A plan then was devised to make the prefix 46.166.163.0/24 reachable again by announcing it in BGP. Since the prefix wasn’t announced by Santrex (AS57668) anymore, originating it from a different AS should make the network reachable again. The Wikileaks documents show how ROS worked with the Italian network operator AS31034 (aka Aruba S.p.A) to get the prefix announced in BGP and bring up a new “Anonymizer” server with the IP address 46.166.163.175. ROS also was hoping that other Italian ISPs wouldn’t filter that hijacked announcement.

When we look at historical BGP data we can confirm that AS31034 (Aruba S.p.A) indeed started to announce the prefix 46.166.163.0/24 starting on Friday, 16 Aug at 2013 07:32 UTC.

http://arstechnica.com/security/2015/07/hacking-team-orchestrated-brazen-bgp-hack-to-hijack-ips-it-didnt-own/

Comments

  • I saw that yesterday and it just made me think that despite the brilliance of the original internet design, we never got around to finishing the details. This, and the BGP crash last year make me wonder why this kind of vulnerability has not been more targeted by state actors.
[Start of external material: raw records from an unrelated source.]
(** Loading keys that are both stored reads them and generates nothing. *)
Lemma load_stored key w :
  faults (w_db w) = [] → stored settingServerPrivateKey w ≠ EmptyString →
  loadOrCreateKeys key w =
    (Ok tt, mkWorld (w_db w) (w_files w) (w_dev w) (w_os w)
       (stored settingServerPrivateKey w) (stored settingServerPublicKey w)).
Proof.
  intros Hf Hs. unfold loadOrCreateKeys. rewrite (bind_Ok _ _ _ _ _ (GetSetting_quiet _ w Hf)).
  rewrite (proj2 (String.eqb_neq _ _) Hs).
  rewrite (bind_Ok _ _ _ (stored settingServerPrivateKey w) w) by done.
  by rewrite (bind_Ok _ _ _ _ _ (GetSetting_quiet _ w Hf)).
Qed.

Lemma load_fresh priv pub w :
  faults (w_db w) = [] → stored settingServerPrivateKey w = EmptyString →
  ∃ w', loadOrCreateKeys (Ok (priv, pub)) w = (Ok tt, w') ∧ faults (w_db w') = [] ∧
    w_priv w' = priv ∧ w_pub w' = pub ∧
    stored settingServerPrivateKey w' = priv ∧ stored settingServerPublicKey w' = pub.
Proof.
  intros Hf Hs. destruct w as [[t fs] files dev os p0 u0]. cbn in Hf. subst fs.
  unfold stored, wt in Hs. cbn in Hs.
  unfold loadOrCreateKeys, on_db, zoom, GetSetting, SetSetting, query, exec, run, gets, driver,
    lift, mbind, M_bind. cbn. rewrite Hs. cbn.
  eexists. split; [reflexivity|]. unfold stored, wt. cbn.
  rewrite !lookup_insert_eq, lookup_insert_ne, lookup_insert_eq by done. done.
Qed.
End keys.

(** The server keypair is stable: on a store without a private key Init's
    first step generates a pair and stores it, and every later load, whatever
    pair the generator would offer, yields the same two keys. *)
Lemma server_keys_stable priv pub w other :
  faults (w_db w) = [] → stored settingServerPrivateKey w = EmptyString → priv ≠ EmptyString →
  ∃ w1 w2, loadOrCreateKeys (Ok (priv, pub)) w = (Ok tt, w1) ∧
    loadOrCreateKeys other w1 = (Ok tt, w2) ∧
    w_priv w1 = priv ∧ w_pub w1 = pub ∧ w_priv w2 = priv ∧ w_pub w2 = pub.
Proof.
  intros Hf Hs Hp. destruct (load_fresh priv pub w Hf Hs) as (w1 & E1 & F1 & P1 & U1 & S1 & S2).
  exists w1. eexists. split; [exact E1|]. rewrite load_stored; [|done|congruence].
  split; [reflexivity|]. done.
Qed.

(** A crash between the two writes is not repaired: when the private key
    was stored and storing the public key failed, every later load succeeds
    with the stored private key and an empty public key, which the node then
    puts in every client configuration. *)
Lemma server_public_key_lost priv pub e w key :
  faults (w_db w) = [None; None; Some e] → stored settingServerPrivateKey w = EmptyString →
  stored settingServerPublicKey w = EmptyString → priv ≠ EmptyString →
  ∃ w1 w2, loadOrCreateKeys (Ok (priv, pub)) w = (Err e, w1) ∧
    loadOrCreateKeys key w1 = (Ok tt, w2) ∧ w_priv w2 = priv ∧ w_pub w2 = EmptyString.
Proof.
  intros Hf Hs Hs2 Hp. destruct w as [[t fs] files dev os p0 u0]. cbn in Hf. subst fs.
  unfold stored, wt in Hs, Hs2. cbn in Hs, Hs2.
  set (w1 := mkWorld (mkDB (set_settings (<[settingServerPrivateKey := priv]> (node_settings t)) t) [])
    files dev os p0 u0).
  exists w1. eexists. split.
  - unfold loadOrCreateKeys, on_db, zoom, GetSetting, SetSetting, query, exec, run, gets, driver,
      lift, mbind, M_bind. cbn. rewrite Hs. reflexivity.
  - rewrite load_stored; [split; [reflexivity|]| |]; unfold stored, wt, w1; cbn;
      rewrite ?lookup_insert_eq; [|done..].
    split; [done|]. by rewrite lookup_insert_ne.
Qed.

(** ** Witnesses *)

Definition wit_world (fs : list (option error)) : World :=
  mkWorld (mkDB empty_tables fs) ∅ ∅ [] EmptyString EmptyString.

Definition wit_server (name : string) : serverTplData :=
  mkServerTpl "10.0.0.1/16" 51820 "priv" 0 EmptyString "iptables -A" EmptyString EmptyString
    [mkPeer "p1" name EmptyString "k1" "10.0.0.2/32" EmptyString "u" "pw" true 0 0 0].

Lemma renderServer_exact_witness :
  Split (renderServer (wit_server "laptop")) nl =
    ["# Erebrus wg0 — generated, do not edit by hand"; "[Interface]"; "Address = 10.0.0.1/16";
     "ListenPort = 51820"; "PrivateKey = priv"; "PostUp = iptables -A"; EmptyString;
     "# laptop /  / id=p1"; "[Peer]"; "PublicKey = k1"; "AllowedIPs = 10.0.0.2/32"; EmptyString].
Proof.
  destruct (renderServer_exact (wit_server "laptop")) as (_ & _ & H).
  etransitivity; [apply H|vm_compute; reflexivity].
  unfold server_clean, peer_clean, no_nl. repeat split; try reflexivity.
  apply Forall_singleton. repeat split; reflexivity.
Defined.

Lemma peer_name_injects_line_witness :
  "PostUp = reboot" ∈ Split (renderServer (wit_server
    ("x" +:+ newline +:+ "PostUp = reboot" +:+ newline +:+ EmptyString))) nl.
Proof.
  eapply (peer_name_injects_line _ _ "x" "PostUp = reboot" EmptyString).
  - left.
  - reflexivity.
  - reflexivity.
  - reflexivity.
Defined.

Lemma server_keys_stable_witness :
  ∃ w1 w2, loadOrCreateKeys (Ok ("a", "A")) (wit_world []) = (Ok tt, w1) ∧
    loadOrCreateKeys (Ok ("b", "B")) w1 = (Ok tt, w2) ∧
    w_priv w1 = "a" ∧ w_pub w1 = "A" ∧ w_priv w2 = "a" ∧ w_pub w2 = "A".
Proof. apply (server_keys_stable "a" "A" (wit_world [])); [reflexivity|reflexivity|discriminate]. Defined.

Lemma server_public_key_lost_witness :
  ∃ w1 w2, loadOrCreateKeys (Ok ("a", "A")) (wit_world [None; None; Some (EMsg "disk full")]) =
      (Err (EMsg "disk full"), w1) ∧
    loadOrCreateKeys (Ok ("b", "B")) w1 = (Ok tt, w2) ∧ w_priv w2 = "a" ∧ w_pub w2 = EmptyString.
Proof. apply server_public_key_lost; [reflexivity|reflexivity|reflexivity|discriminate]. Defined.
  • And why did Aruba's upstream update their filters to permit them to announce this space?

  • NyrNyr Community Contributor, Veteran

    @MarkTurner said:
    And why did Aruba's upstream update their filters to permit them to announce this space?

    Maybe they weren't filtering in the first place? Maybe Aruba presented a falsified LoA?

  • @Nyr - Aruba is too small to not be filtered.

  • NyrNyr Community Contributor, Veteran

    @Ole_Juul said:
    why this kind of vulnerability has not been more targeted by state actors.

    Because there could be very serious consequences if they started to hijack already announced IP space and in the case of Aruba, non-national upstreams wouldn't allow it (I hope).

  • MaouniqueMaounique Host Rep, Veteran
    edited July 2015

    The plain internet is insecure. Only an encrypted layer above in an unbreakable mesh kind of network, with random routing and packets following various routes to be assembled only at the destination will be secure enough to force police states to do real police work, i.e. undercover ops, sting operations, instead of simply forwarding an email to an ISP or simply hijacking your traffic.
    We will see then, how will they prioritize their staff, undercover ops to fight democracy and freedom of speech, or real criminals? We already see that today, but will be much more obvious then.

    Thanked by 1linuxthefish
  • pbgbenpbgben Member, Host Rep

    Did the Carabinieri succeed in their operation? Have they got what they wanted?

    Also, this is another prime example of "above the law" behavior that caused riots and shit like that :/

  • MaouniqueMaounique Host Rep, Veteran
    edited July 2015

    pbgben said: Did the Carabinieri succeed in their operation? Have they got what they wanted?

    This does not matter, when the police behaves like thugs, whether they work for the community or against it becomes irrelevant.

  • NyrNyr Community Contributor, Veteran

    pbgben said: Did the Carabinieri succeed in their operation?

    Most likely, since the C&C IP was routed successfully. The saddest part is: upstreams will probably not care much about this news and Aruba will have nearly zero consequences as long as they keep paying for their bw.

  • SetsuraSetsura Member
    edited July 2015

    @Nyr said:
    The saddest part is: upstreams will probably not care much about this news and Aruba will have nearly zero consequences as long as they keep paying for their bw.

    It's almost like most upstream ISPs are just large evil corps who only want money.

    My asshatery aside though, it is unfortunate.